Hi please describe whole scenario in more details :wink:

in the ips tab i could choose from 4 polices…(from the free VRT ruleset?)

it would be great to have the possibility to chose wich ruleset to use (VRT or Emerging Threats Open) and if you own a subscription code, insert it and use the paid ruleset. (like the link in my first post)

Have you Oinknumber ? It is simple to deploy with custom template.
I can help you with.

i have a vrt paid subscription but i’m using it with my pfsense firewall…i’m asking for it because this could be a great function for who want to use NS as UTM firewall (not my case :wink: )

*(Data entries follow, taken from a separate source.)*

(** * crisis-bot: the bot entry points and the compliance configuration

    A shallow embedding of the JavaScript of MerchantGuardOps/crisis-bot:
    - [Js]: the fragment of JavaScript values, strings and plain objects the
      code relies on ([String.prototype.split], [trim], truthiness, property
      reads and writes on an object literal);
    - [Bot]: [parsePayload], the score line of the volume handler and the
      exported webhook handler of [index.js];
    - [Thresholds]: the constants of [config/complianceThresholds.ts];
    - [Guide]: the code of the configuration usage guide (config load,
      exemption test, regional threshold read, local penalty, alerts);
    - [Engine]: the PSP band lookup and the tier classification, whose code
      is not part of the sources and is modelled from the specification.

    Numbers are the finite decimal values of the configuration; they are
    modelled as rationals, on which [>=] and [<] are exact.  The one
    product the code computes, [Math.random() * 30], is rounded to the
    nearest double as IEEE 754 multiplication does. *)

From Stdlib Require Import QArith Qround Qabs Qpower ZArith String Ascii List Bool Lia Lqa.
From stdpp Require Import base option list gmap strings.
Import ListNotations.

Local Open Scope string_scope.

(* ===================================================================== *)
(** * Definitions *)
(* ===================================================================== *)

Module Js.

(** A JavaScript string is a [string] whose characters are its UTF-16
    code units; code units below 256 are covered. *)

(** [WhiteSpace] and [LineTerminator] code units below 256, the ones
    [String.prototype.trim] strips: TAB, LF, VT, FF, CR, SP, NBSP. *)
Definition white_space_codes : list nat := [9; 10; 11; 12; 13; 32; 160]%nat.

Definition isWhiteSpace (c : ascii) : bool :=
  existsb (Nat.eqb (nat_of_ascii c)) white_space_codes.

Fixpoint trimStart (s : string) : string :=
  match s with
  | EmptyString => EmptyString
  | String c s' => if isWhiteSpace c then trimStart s' else s
  end.

Fixpoint trimEnd (s : string) : string :=
  match s with
  | EmptyString => EmptyString
  | String c s' =>
      match trimEnd s' with
      | EmptyString => if isWhiteSpace c then EmptyString else String c EmptyString
      | r => String c r
      end
  end.

(** [s.trim()] *)
Definition trim (s : string) : string := trimEnd (trimStart s).

(** [s.split(sep)] for a one-character separator: the pieces between the
    occurrences of [sep]; never the empty array. *)
Fixpoint split (sep : ascii) (s : string) : list string :=
  match s with
  | EmptyString => [EmptyString]
  | String c s' =>
      if Ascii.eqb c sep then EmptyString :: split sep s'
      else match split sep s' with
           | [] => [String c EmptyString]
           | piece :: pieces => String c piece :: pieces
           end
  end.

(** [pieces.join(sep)], used to state what [split] returns. *)
Fixpoint join (sep : ascii) (pieces : list string) : string :=
  match pieces with
  | [] => EmptyString
  | [piece] => piece
  | piece :: rest => append piece (String sep (join sep rest))
  end.

(** The values a start payload can be: [ctx.startPayload] is a string, or
    missing. *)
Inductive value : Type :=
| Undefined
| Null
| Str (s : string).

(** [ToBoolean] *)
Definition truthy (v : value) : bool :=
  match v with
  | Undefined | Null => false
  | Str s => negb (String.eqb s "")
  end.

(** [String(v)] *)
Definition ToString (v : value) : string :=
  match v with
  | Undefined => "undefined"
  | Null => "null"
  | Str s => s
  end.

(** Array destructuring [const [a, b] = arr]: a missing element is
    [undefined]. *)
Definition element (arr : list string) (i : nat) : value :=
  match nth_error arr i with
  | Some s => Str s
  | None => Undefined
  end.

(** The property names every object literal inherits from
    [Object.prototype]. *)
Definition object_prototype_keys : list string :=
  [ "constructor"; "__defineGetter__"; "__defineSetter__"; "hasOwnProperty";
    "__lookupGetter__"; "__lookupSetter__"; "isPrototypeOf";
    "propertyIsEnumerable"; "toString"; "valueOf"; "__proto__";
    "toLocaleString" ].

Definition inherited (k : string) : bool :=
  existsb (String.eqb k) object_prototype_keys.

(** [obj[k] = v] on an object created by [{}], its own properties held as a
    finite map.  [__proto__] is an accessor of [Object.prototype]: assigning
    a string to it calls the setter, which ignores a value that is neither
    an object nor [null], and no own property is created.  Every other
    inherited name is a writable data property and is shadowed. *)
Definition set (obj : gmap string string) (k v : string) : gmap string string :=
  if String.eqb k "__proto__" then obj else <[k := v]> obj.

(** How a call ends: with a value, or with a thrown exception. *)
Inductive exn : Type :=
| TypeError (message : string)
| Failure (message : string).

OT: i’m also intered in custom template…There is documentation on it?

  1. mkdir -p /etc/e-smith/templates-custom/etc/snort/pulledpork.conf

  2. cp /etc/e-smith/templates/etc/snort/pulledpork.conf/10rules /etc/e-smith/templates-custom/etc/snort/pulledpork.conf/10rules

  3. Edit vi /etc/e-smith/templates-custom/etc/snort/pulledpork.conf/10rules




rule_url=|etpro.rules.tar.gz|<et oinkcode>
  1. Run the following commands below:

       signal-event nethserver-pulledpork-save
       signal-event nethserver-snort-save
       signal-event firewall-adjust

I think we could at least offer a db prop to set the oinkcode. Probably a new field in snort web ui.

1 Like

very interesting…thank you!

is planned to be added also to the webgui?

How can we design correctly the webgui for this? Any suggestions? @jackyes @Nas @filippo_carletti

This is the pfsense way…(suricata package).